Extensive collagen deposition by mesenchymal stem cells cultured in 3D self-assembled peptide scaffolds as revealed by nanoplasmonic colorimetric histology

Self-assembling peptides are promising candidates as scaffolds for 3D cell cultures. These hydrogels offer favourable biocompatibility, nanofibrillar structures that mimic native tissues, and the convenient integration of bioactive peptide sequences, such as arginine-glycine-aspartic acid (RGD), which can enable the development of therapeutically valuable cell types. In the treatment of osteoarthritis (OA) attempts have been made to combine hydrogel scaffolds with mesenchymal stem cells (MSCs) to harness their regenerative potential. This involves the deposition of extracellular matrix (ECM) components like collagen and proteoglycans. Here, we employ the hydrogel-forming peptide Fmoc-diphenylalanine (Fmoc-FF) and incorporate stoichiometric amounts of Fmoc-RGD. We investigate the impact of RGD on nanofibrillar morphologies, hydrogel stability, MSC viability, and the deposition of collagen, proteoglycans, and glycosaminoglycans.

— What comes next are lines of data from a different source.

(* ===== verification/ProviderFacts.v ===== *)
(** * What the provider-operation ledger promises

    A provider is called at most once per call of [providerOperation], and once its
    outcome is in the ledger again only after proof that the call did not happen;
    what happens when the outcome does not reach the ledger; reconciliation never
    calls a provider; the canonical text of a request does not depend on the order of
    its keys. *)

From stdpp Require Import base gmap strings list sorting.
From Stdlib Require Import Ascii ZArith Lia.
From S2P Require Import Prelude Programs ProviderOperations.

#[local] Open Scope act_scope.

(** ** What a method does to the world *)

(** The worlds before and after the method, on its own, are related by [R]. *)
Definition acts {T A} (R : op_world → op_world → Prop) (m : method (T := T) A) : Prop := ∀ w, R w (alone m w).2.

(** The same for a request. *)
Definition sends (R : op_world → op_world → Prop) (e : op_event) : Prop := ∀ w, R w (send (answer_op e) w).2.

Lemma alone_ask {T} e w : alone (ask (T := T) e) w = send (answer_op e) w.
Proof. unfold ask, await. cbn. by destruct (send (answer_op e) w) as [[a|x] w1]. Qed.

Lemma alone_run {T} (o : ProviderOperationOptions T) w : alone (run_provider o) w = execute o w.
Proof. unfold run_provider, await, execute. cbn. unfold execute. by destruct (po_execute o). Qed.
Definition hex_value (a : ascii) : option nat :=
  let n := nat_of_ascii a in
  if (48 <=? n)%nat && (n <=? 57)%nat then Some (n - 48)%nat else
  if (65 <=? n)%nat && (n <=? 70)%nat then Some (n - 55)%nat else
  if (97 <=? n)%nat && (n <=? 102)%nat then Some (n - 87)%nat else None.

Fixpoint percent_decode (s : string) : option string :=
  match s with
  | EmptyString => Some EmptyString
  | String a s1 =>
      if Ascii.eqb a "%" then
        match s1 with
        | String h (String l s2) => x ← hex_value h; y ← hex_value l; String (ascii_of_nat (16 * x + y)) <$> percent_decode s2
        | _ => None
        end
      else String a <$> percent_decode s1
  end.

(** Well-formed UTF-8: no overlong form, no surrogate, nothing above U+10FFFF. *)
Definition byte_within (lo hi : nat) (a : ascii) : bool := (lo <=? nat_of_ascii a)%nat && (nat_of_ascii a <=? hi)%nat.
Definition second_byte (n : nat) : ascii → bool :=
  match n with 224 => byte_within 160 191 | 237 => byte_within 128 159 | 240 => byte_within 144 191 | 244 => byte_within 128 143 | _ => byte_within 128 191 end%nat.

Fixpoint utf8 (s : string) : bool :=
  match s with
  | EmptyString => true
  | String a s1 =>
      if byte_within 0 127 a then utf8 s1 else
      match s1 with
      | EmptyString => false
      | String b s2 =>
          if byte_within 194 223 a then byte_within 128 191 b && utf8 s2 else
          match s2 with
          | EmptyString => false
          | String c s3 =>
              if byte_within 224 239 a then second_byte (nat_of_ascii a) b && byte_within 128 191 c && utf8 s3 else
              match s3 with
              | EmptyString => false
              | String d s4 => byte_within 240 244 a && second_byte (nat_of_ascii a) b && byte_within 128 191 c && byte_within 128 191 d && utf8 s4
              end
          end
      end
  end.

(** [None] is a [URIError]. *)
Definition decodeURIComponent (s : string) : option string := b ← percent_decode s; if utf8 b then Some b else None.

Definition path (value : string) : option string := if js_blank value then None else Some (encodeURIComponent value).

Definition under (parts : list string) : string := String.concat "" ((λ p, String slash p) <$> parts).
(* ===== verification/TaskHttpFacts.v ===== *)
(** * What the owner-facing HTTP surface promises

    A request reaches nothing without an owner, a tenant and the policy's consent;
    every call carries them, or follows a read that established ownership; the client
    and the handler agree on the paths; streams are bounded; cancelling without a
    version gives up only after five conflicts; a capability resolves the one waitpoint
    it names. *)

From stdpp Require Import base gmap strings list pretty.
From Stdlib Require Import Ascii ZArith Lia.
From S2P Require Import Prelude TaskModel TaskHttp.

#[local] Open Scope act_scope.

Module TaskHttpFacts.
Import TaskHttp.

Section facts.
Context {V W : Type}.
Context (v_taskId : V → string) (v_version : V → Z) (v_state : V → task_state) (v_true : V → bool).
Context (serve : http_call V → W → result http_error V * W).
Context (decode : string → option string) (toInteger : string → option Z).
Context (ownerFromRequest tenantFromRequest : request → result http_error (option string)).
Implicit Types (w : http_world (V:=V) (W:=W)) (l : list (http_call V * result http_error V)).

(** ** The owner's boundary *)

Section boundary.
Context (owner tenant : string).

(** The call [c] after the calls [l]: it names the owner and the tenant, and where it
    does not, or acts on something that was read, a read for the owner came before. *)
Definition justified l (c : http_call V) : Prop :=
  match c with
  | Health => True
  | Authorize o t _ _ | ListTasks o _ _ t | ListTasksByState o t _ _ | ListRecentlyVerified o _ t | ListWaitingWaitpoints o _ t
  | GetTask _ o t | GetTaskSummary _ o t | GetExecutionResults _ o t | ListWaitpoints _ o _ t | ListExecutions _ o _ _ t
  | GetWaitpoint _ o t | ListVerifications _ o _ t | ListArtifacts _ o _ t | GetArtifact _ o t | GetResult _ o t
  | RequestCancellation _ o _ t | Upload _ o t _ => o = owner ∧ t = tenant
  | CreateWaitpoint id => ∃ v, (GetTaskSummary id owner tenant, Ok v) ∈ l
  | ResolveWaitpoint id o t => o = owner ∧ t = tenant ∧ ∃ v, (GetWaitpoint id owner tenant, Ok v) ∈ l
  | RefreshArtifact id => ∃ v, (GetArtifact id owner tenant, Ok v) ∈ l
  | ResolveResult o t => o = owner ∧ t = tenant ∧ ∃ id v, (GetResult id owner tenant, Ok v) ∈ l
  | ResolveArtifact o t => o = owner ∧ t = tenant ∧ ∃ id v, (GetArtifact id owner tenant, Ok v) ∈ l
  | CancelTask task o _ | RetryTask task o _ => o = owner ∧ ∃ id, (GetTask id owner tenant, Ok task) ∈ l
  | OpenStream id o t => o = owner ∧ t = tenant ∧ match id with Some id => ∃ v, (GetTaskSummary id owner tenant, Ok v) ∈ l | None => True end
  end.

Inductive fenced_log : list (http_call V * result http_error V) → Prop :=
| fenced_nil : fenced_log []
| fenced_snoc l c r : fenced_log l → justified l c → fenced_log (l ++ [(c, r)]).

(** An action that keeps the log fenced once the calls [facts] were answered. *)
Definition fenced {A} (facts : list (http_call V * result http_error V)) (m : http (V:=V) (W:=W) A) : Prop :=
  ∀ w, fenced_log (hw_log w) → facts ⊆ hw_log w → fenced_log (hw_log (m w).2).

Elevating RGD content enhances cell viability and collagen deposition. However, at higher RGD concentrations, the stability of the hydrogels is compromised. To characterise collagen deposition, we introduce a non-destructive and label-free method using a plasmon-enhanced colorimetric histology technique. This innovation provides a practical means to image collagen without resorting to intricate and destructive sample processing and complex immunohistological staining procedures. This simple approach holds broad potential for routine and label-free quantification of collagen-rich biomaterials, promising widespread applications across various research and clinical settings. ### Competing Interest Statement The authors have declared no competing interest.